EXERCISE OBJECTIVE -
For each line of the data below that contains "repeat", return that line.

(Stored data)

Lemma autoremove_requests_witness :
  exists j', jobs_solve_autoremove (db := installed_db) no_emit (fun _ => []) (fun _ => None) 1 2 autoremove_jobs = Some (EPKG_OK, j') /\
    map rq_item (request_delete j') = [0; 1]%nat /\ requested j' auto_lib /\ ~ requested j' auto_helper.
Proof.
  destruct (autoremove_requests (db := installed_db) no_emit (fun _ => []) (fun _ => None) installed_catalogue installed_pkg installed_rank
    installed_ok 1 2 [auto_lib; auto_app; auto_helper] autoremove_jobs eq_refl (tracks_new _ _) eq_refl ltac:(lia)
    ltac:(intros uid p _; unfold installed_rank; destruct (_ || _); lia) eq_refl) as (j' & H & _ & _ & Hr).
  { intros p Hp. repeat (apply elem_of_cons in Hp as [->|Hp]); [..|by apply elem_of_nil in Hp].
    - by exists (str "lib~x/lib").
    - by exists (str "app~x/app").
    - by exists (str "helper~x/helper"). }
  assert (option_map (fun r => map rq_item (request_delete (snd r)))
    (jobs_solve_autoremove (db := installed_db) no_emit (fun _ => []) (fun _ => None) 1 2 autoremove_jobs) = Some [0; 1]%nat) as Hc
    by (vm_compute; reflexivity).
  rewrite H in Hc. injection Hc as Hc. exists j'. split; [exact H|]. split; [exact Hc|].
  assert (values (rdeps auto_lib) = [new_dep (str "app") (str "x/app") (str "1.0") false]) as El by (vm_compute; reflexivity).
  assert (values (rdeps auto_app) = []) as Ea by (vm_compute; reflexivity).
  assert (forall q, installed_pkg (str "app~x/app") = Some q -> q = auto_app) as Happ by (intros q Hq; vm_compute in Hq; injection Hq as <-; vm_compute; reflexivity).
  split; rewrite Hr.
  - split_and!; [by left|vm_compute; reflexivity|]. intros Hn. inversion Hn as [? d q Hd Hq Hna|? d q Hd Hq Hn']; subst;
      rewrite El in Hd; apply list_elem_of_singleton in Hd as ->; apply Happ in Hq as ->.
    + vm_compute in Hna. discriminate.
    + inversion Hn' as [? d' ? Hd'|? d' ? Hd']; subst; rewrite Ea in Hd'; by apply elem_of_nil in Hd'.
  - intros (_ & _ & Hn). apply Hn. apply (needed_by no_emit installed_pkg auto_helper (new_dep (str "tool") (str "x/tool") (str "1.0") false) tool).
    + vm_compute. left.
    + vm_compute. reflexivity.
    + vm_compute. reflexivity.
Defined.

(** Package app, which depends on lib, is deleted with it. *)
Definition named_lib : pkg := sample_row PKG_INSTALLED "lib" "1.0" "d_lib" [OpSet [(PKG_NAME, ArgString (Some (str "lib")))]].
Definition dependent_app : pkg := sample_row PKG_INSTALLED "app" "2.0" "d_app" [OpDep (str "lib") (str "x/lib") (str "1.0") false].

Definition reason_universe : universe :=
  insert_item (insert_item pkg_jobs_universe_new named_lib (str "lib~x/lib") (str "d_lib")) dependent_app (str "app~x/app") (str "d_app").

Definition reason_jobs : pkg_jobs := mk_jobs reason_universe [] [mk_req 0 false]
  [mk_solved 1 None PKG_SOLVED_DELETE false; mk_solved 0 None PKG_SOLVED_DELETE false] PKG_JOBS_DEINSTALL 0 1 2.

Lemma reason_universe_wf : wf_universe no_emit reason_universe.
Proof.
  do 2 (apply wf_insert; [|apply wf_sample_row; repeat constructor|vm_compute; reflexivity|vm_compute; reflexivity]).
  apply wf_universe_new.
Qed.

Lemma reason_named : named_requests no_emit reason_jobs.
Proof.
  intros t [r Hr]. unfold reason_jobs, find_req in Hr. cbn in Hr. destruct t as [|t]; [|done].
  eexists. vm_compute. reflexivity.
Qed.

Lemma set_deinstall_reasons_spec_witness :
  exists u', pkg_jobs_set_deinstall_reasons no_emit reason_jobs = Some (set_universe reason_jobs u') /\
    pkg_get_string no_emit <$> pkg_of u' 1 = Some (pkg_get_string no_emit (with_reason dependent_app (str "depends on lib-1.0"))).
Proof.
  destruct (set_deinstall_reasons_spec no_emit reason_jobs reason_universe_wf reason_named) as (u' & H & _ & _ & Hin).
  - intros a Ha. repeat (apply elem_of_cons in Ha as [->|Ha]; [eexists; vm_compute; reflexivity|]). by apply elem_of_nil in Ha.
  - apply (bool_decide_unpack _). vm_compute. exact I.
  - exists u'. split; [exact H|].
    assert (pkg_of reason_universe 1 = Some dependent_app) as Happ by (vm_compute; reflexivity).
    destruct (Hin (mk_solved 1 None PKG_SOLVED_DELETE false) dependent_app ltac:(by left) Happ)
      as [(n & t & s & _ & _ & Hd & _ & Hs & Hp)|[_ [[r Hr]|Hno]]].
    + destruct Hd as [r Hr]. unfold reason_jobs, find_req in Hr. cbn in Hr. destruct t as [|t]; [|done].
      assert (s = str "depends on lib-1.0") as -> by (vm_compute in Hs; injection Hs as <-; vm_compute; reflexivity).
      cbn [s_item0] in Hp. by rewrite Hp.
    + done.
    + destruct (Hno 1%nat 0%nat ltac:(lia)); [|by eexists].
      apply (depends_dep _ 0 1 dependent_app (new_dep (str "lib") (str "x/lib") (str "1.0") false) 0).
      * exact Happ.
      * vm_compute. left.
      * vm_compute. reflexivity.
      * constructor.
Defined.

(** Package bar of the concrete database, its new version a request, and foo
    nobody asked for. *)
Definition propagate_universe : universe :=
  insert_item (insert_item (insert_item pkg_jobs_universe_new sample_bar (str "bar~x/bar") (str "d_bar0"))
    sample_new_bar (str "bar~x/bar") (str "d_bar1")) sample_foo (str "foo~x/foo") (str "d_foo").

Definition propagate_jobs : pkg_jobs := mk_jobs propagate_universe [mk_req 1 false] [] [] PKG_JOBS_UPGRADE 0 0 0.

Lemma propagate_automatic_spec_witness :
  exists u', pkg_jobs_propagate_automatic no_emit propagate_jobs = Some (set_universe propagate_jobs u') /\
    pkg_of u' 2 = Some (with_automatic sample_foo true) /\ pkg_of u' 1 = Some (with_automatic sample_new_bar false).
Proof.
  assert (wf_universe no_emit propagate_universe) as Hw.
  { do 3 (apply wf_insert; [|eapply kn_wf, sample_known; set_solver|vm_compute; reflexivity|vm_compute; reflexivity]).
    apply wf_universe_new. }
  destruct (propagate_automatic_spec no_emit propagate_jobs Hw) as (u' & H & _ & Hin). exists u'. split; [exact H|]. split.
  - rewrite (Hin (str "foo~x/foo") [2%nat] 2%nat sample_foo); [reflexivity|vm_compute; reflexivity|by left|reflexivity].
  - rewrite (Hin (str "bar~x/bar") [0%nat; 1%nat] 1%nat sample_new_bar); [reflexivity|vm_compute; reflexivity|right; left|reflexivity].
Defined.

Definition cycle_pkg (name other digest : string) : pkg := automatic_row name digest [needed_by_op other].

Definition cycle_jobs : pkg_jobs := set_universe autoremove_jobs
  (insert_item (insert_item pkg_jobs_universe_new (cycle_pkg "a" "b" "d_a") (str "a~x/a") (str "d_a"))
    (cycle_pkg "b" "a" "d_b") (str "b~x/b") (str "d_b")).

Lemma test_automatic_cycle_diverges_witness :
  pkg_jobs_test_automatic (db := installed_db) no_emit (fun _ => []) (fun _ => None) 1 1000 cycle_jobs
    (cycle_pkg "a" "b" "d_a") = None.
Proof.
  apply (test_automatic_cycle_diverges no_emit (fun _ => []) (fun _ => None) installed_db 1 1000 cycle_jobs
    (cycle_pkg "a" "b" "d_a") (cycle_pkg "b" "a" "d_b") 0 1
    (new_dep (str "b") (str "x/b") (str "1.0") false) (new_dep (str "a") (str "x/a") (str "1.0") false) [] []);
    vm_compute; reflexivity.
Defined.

* * *

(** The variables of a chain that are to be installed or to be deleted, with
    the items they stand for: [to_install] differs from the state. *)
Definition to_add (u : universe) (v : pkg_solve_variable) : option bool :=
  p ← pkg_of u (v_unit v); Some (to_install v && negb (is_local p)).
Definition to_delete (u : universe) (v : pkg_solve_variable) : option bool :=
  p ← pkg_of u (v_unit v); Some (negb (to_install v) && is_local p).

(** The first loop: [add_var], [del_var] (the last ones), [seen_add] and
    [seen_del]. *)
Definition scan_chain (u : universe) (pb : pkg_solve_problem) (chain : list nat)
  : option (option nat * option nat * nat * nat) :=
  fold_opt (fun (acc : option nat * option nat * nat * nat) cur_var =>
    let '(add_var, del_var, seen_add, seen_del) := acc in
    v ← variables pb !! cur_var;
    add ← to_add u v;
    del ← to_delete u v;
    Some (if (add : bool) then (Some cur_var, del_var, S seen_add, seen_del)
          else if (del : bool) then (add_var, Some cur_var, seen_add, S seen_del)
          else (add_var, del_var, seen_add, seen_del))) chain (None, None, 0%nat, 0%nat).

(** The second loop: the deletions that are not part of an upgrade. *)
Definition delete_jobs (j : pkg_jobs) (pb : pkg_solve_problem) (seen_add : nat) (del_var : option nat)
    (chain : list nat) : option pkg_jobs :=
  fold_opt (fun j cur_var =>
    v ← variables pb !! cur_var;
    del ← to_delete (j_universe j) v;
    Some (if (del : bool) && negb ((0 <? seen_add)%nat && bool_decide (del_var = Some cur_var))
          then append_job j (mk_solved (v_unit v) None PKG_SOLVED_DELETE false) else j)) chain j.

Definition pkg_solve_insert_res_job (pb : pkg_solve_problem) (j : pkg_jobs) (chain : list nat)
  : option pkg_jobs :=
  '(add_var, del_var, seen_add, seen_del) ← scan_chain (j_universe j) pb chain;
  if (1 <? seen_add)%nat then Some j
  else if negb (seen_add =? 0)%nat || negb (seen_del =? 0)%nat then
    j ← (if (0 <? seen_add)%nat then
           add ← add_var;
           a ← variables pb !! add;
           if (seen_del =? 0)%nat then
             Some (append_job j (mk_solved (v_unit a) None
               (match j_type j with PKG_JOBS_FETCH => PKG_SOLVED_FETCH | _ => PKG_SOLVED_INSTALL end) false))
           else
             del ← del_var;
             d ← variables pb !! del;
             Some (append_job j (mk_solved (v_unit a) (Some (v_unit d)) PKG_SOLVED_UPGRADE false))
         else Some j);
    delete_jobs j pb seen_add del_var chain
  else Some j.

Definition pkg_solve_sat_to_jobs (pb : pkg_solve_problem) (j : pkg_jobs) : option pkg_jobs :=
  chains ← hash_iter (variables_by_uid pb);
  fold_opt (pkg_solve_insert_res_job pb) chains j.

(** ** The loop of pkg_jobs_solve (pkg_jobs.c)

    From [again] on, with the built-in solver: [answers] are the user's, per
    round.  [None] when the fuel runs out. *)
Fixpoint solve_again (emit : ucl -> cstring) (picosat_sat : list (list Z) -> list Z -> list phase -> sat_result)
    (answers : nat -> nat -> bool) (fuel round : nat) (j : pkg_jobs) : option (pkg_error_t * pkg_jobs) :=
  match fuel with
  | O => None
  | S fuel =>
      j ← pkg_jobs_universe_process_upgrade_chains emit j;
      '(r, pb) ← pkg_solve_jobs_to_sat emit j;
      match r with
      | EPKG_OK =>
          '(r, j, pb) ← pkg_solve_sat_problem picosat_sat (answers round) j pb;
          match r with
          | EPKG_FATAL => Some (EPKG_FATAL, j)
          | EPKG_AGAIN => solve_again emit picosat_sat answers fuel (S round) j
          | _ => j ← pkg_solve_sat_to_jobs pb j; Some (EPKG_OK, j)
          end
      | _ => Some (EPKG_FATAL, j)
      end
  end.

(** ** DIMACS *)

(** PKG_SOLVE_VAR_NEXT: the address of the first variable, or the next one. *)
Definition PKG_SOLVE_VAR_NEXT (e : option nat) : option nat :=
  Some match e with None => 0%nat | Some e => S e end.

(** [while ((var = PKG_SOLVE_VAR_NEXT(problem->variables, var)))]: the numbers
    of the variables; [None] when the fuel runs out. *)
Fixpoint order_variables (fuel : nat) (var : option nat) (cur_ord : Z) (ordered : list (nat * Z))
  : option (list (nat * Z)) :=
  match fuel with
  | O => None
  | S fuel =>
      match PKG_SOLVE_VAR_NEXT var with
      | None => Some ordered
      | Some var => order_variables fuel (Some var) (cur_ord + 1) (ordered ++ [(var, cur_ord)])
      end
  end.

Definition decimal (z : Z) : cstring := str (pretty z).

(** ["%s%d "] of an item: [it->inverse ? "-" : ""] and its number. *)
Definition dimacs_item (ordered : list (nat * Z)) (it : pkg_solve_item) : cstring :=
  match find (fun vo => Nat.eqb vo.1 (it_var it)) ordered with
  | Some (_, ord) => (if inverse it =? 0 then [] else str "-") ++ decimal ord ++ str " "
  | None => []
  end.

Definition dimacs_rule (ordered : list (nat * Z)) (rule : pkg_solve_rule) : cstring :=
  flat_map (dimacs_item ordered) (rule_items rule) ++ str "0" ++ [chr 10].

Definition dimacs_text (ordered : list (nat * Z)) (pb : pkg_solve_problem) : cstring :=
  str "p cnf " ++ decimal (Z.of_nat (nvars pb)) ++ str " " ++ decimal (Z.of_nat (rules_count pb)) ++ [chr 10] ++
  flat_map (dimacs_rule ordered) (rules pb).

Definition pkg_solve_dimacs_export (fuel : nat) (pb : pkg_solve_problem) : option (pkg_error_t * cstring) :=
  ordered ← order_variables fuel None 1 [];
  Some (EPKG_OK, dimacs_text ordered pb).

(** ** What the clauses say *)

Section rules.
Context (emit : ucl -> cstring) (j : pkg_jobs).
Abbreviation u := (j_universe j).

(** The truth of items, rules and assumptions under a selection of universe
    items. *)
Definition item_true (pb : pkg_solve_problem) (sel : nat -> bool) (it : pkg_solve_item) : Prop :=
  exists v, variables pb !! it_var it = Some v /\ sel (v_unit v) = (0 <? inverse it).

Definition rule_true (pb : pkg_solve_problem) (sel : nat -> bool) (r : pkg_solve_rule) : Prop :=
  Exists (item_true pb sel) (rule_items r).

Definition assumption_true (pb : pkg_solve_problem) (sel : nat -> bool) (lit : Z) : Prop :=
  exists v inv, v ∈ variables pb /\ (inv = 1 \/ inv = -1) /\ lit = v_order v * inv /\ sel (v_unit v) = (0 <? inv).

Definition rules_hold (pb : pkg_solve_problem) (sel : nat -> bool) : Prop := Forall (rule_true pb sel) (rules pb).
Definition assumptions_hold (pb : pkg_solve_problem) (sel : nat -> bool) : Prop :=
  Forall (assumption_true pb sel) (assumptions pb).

TASK ANSWER -
  { intros p Hp. repeat (apply elem_of_cons in Hp as [->|Hp]); [..|by apply elem_of_nil in Hp].
  do 2 (apply wf_insert; [|apply wf_sample_row; repeat constructor|vm_compute; reflexivity|vm_compute; reflexivity]).
  - intros a Ha. repeat (apply elem_of_cons in Ha as [->|Ha]; [eexists; vm_compute; reflexivity|]). by apply elem_of_nil in Ha.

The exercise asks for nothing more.